Stored data:
══════
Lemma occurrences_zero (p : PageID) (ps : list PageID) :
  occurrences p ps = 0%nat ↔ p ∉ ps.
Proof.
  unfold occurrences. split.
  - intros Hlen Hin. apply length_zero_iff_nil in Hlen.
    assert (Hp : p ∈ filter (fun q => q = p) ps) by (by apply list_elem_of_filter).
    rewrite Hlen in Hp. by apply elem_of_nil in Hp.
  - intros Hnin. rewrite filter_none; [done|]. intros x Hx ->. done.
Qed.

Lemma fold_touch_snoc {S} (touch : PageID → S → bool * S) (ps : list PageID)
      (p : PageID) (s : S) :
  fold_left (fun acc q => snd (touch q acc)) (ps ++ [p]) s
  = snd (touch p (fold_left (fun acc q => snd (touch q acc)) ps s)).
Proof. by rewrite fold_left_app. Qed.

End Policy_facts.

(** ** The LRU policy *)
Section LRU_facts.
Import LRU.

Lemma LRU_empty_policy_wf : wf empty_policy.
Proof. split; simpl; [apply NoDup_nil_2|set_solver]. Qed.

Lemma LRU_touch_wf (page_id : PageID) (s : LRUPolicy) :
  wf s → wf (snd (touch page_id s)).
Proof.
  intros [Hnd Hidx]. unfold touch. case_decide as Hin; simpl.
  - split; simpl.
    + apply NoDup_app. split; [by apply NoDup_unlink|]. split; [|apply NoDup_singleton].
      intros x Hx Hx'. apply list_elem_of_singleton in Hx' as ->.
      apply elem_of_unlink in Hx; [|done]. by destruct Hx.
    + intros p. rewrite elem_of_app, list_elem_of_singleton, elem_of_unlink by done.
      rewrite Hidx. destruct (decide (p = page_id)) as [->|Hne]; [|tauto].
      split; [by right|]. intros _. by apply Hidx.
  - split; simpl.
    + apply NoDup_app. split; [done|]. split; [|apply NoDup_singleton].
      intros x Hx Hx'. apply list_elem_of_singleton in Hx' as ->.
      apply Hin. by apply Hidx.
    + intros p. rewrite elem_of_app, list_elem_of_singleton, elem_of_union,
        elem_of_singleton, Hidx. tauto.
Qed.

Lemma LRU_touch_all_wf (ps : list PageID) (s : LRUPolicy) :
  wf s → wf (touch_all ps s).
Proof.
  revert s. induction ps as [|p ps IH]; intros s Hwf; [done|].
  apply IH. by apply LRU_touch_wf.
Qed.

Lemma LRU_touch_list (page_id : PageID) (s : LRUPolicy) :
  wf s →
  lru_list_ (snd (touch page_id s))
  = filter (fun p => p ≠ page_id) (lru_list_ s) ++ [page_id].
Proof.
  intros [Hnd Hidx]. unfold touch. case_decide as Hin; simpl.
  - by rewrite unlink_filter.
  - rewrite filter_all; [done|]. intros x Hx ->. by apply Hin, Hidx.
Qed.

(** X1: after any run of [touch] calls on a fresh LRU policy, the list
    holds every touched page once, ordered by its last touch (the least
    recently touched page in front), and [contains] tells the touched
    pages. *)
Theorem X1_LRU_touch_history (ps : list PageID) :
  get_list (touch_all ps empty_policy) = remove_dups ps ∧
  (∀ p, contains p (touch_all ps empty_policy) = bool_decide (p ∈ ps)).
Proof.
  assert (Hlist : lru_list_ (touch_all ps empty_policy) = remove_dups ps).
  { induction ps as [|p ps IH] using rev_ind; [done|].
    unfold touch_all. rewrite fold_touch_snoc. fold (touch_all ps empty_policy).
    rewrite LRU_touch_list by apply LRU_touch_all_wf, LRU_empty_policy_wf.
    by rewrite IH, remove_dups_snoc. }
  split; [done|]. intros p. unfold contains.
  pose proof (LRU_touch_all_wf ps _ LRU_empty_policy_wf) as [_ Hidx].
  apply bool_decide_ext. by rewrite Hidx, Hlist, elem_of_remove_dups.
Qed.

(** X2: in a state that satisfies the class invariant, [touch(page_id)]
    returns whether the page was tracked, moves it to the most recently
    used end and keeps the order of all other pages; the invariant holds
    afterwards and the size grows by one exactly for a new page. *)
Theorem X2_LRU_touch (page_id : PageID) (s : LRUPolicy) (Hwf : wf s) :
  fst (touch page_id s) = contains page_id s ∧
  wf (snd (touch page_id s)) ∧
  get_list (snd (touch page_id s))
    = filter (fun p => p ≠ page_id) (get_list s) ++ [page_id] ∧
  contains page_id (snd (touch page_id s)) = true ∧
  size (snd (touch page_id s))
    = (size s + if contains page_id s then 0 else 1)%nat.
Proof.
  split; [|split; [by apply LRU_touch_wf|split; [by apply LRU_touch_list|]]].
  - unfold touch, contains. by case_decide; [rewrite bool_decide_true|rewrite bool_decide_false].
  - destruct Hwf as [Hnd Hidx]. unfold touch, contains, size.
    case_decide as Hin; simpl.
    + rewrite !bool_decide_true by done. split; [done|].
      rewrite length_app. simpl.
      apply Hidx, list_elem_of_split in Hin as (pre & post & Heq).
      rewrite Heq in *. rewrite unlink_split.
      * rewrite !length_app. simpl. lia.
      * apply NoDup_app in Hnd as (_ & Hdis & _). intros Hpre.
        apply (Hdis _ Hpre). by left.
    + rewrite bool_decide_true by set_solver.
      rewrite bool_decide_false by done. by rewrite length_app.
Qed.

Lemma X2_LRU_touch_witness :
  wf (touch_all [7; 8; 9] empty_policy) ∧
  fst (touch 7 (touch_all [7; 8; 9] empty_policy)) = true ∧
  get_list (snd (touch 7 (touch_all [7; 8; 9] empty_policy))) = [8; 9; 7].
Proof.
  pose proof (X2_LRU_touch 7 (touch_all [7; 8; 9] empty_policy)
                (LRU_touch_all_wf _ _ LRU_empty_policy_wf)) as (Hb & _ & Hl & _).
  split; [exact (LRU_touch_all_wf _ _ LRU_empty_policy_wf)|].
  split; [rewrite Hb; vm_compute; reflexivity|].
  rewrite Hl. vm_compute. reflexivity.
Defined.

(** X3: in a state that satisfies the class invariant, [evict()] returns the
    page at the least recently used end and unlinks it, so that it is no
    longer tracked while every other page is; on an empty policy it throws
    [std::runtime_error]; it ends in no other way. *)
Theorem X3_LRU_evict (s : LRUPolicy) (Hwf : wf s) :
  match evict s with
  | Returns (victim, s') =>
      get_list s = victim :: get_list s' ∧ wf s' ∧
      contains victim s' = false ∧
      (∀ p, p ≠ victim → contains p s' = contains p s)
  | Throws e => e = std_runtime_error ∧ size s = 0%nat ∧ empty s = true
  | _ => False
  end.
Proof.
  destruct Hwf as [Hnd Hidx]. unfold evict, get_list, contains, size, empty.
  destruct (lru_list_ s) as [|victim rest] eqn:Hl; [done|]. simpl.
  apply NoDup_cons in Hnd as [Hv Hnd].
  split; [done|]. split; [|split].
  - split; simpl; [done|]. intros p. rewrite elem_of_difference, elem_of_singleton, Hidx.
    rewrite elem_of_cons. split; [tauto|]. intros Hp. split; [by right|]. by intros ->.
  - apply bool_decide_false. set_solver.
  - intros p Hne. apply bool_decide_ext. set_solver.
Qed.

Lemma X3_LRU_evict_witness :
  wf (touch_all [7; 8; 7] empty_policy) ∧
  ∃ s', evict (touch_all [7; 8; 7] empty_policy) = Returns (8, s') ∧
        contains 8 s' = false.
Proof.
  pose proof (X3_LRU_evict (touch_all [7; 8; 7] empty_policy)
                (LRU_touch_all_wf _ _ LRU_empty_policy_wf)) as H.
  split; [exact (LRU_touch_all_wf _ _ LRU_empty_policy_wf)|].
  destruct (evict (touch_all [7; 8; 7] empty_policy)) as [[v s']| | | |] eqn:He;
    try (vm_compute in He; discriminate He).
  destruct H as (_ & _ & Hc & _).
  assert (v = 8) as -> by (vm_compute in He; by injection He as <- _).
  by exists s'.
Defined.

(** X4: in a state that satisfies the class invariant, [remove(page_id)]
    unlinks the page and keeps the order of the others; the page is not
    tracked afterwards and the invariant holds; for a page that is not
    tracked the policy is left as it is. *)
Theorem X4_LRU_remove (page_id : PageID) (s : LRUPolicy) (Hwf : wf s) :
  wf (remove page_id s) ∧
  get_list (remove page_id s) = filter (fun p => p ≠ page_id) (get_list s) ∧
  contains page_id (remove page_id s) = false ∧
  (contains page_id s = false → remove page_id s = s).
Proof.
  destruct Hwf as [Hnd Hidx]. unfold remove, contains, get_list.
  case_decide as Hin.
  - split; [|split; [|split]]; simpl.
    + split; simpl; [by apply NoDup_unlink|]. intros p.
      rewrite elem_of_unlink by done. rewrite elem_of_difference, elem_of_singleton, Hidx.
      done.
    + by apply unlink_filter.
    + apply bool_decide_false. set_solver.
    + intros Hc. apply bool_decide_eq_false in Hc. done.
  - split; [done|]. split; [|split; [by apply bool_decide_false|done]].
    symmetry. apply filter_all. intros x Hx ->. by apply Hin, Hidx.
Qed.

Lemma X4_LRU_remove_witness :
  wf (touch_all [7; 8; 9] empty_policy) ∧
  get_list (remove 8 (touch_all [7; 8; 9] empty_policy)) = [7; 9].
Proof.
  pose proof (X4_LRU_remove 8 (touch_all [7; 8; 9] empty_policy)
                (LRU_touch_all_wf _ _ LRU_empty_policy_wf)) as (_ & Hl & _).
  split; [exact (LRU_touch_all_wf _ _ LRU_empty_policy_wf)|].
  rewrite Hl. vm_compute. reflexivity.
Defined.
══════
(TASK BRIEF): Could you set down, word for word, only the lines above from the line with "s) ++ [page_id] ∧" to the line with "apply (Hdis _ Hpre). by left.", including both?

(RESPONSE BELOW):
    = filter (fun p => p ≠ page_id) (get_list s) ++ [page_id] ∧
  contains page_id (snd (touch page_id s)) = true ∧
  size (snd (touch page_id s))
    = (size s + if contains page_id s then 0 else 1)%nat.
Proof.
  split; [|split; [by apply LRU_touch_wf|split; [by apply LRU_touch_list|]]].
  - unfold touch, contains. by case_decide; [rewrite bool_decide_true|rewrite bool_decide_false].
  - destruct Hwf as [Hnd Hidx]. unfold touch, contains, size.
    case_decide as Hin; simpl.
    + rewrite !bool_decide_true by done. split; [done|].
      rewrite length_app. simpl.
      apply Hidx, list_elem_of_split in Hin as (pre & post & Heq).
      rewrite Heq in *. rewrite unlink_split.
      * rewrite !length_app. simpl. lia.
      * apply NoDup_app in Hnd as (_ & Hdis & _). intros Hpre.
        apply (Hdis _ Hpre). by left.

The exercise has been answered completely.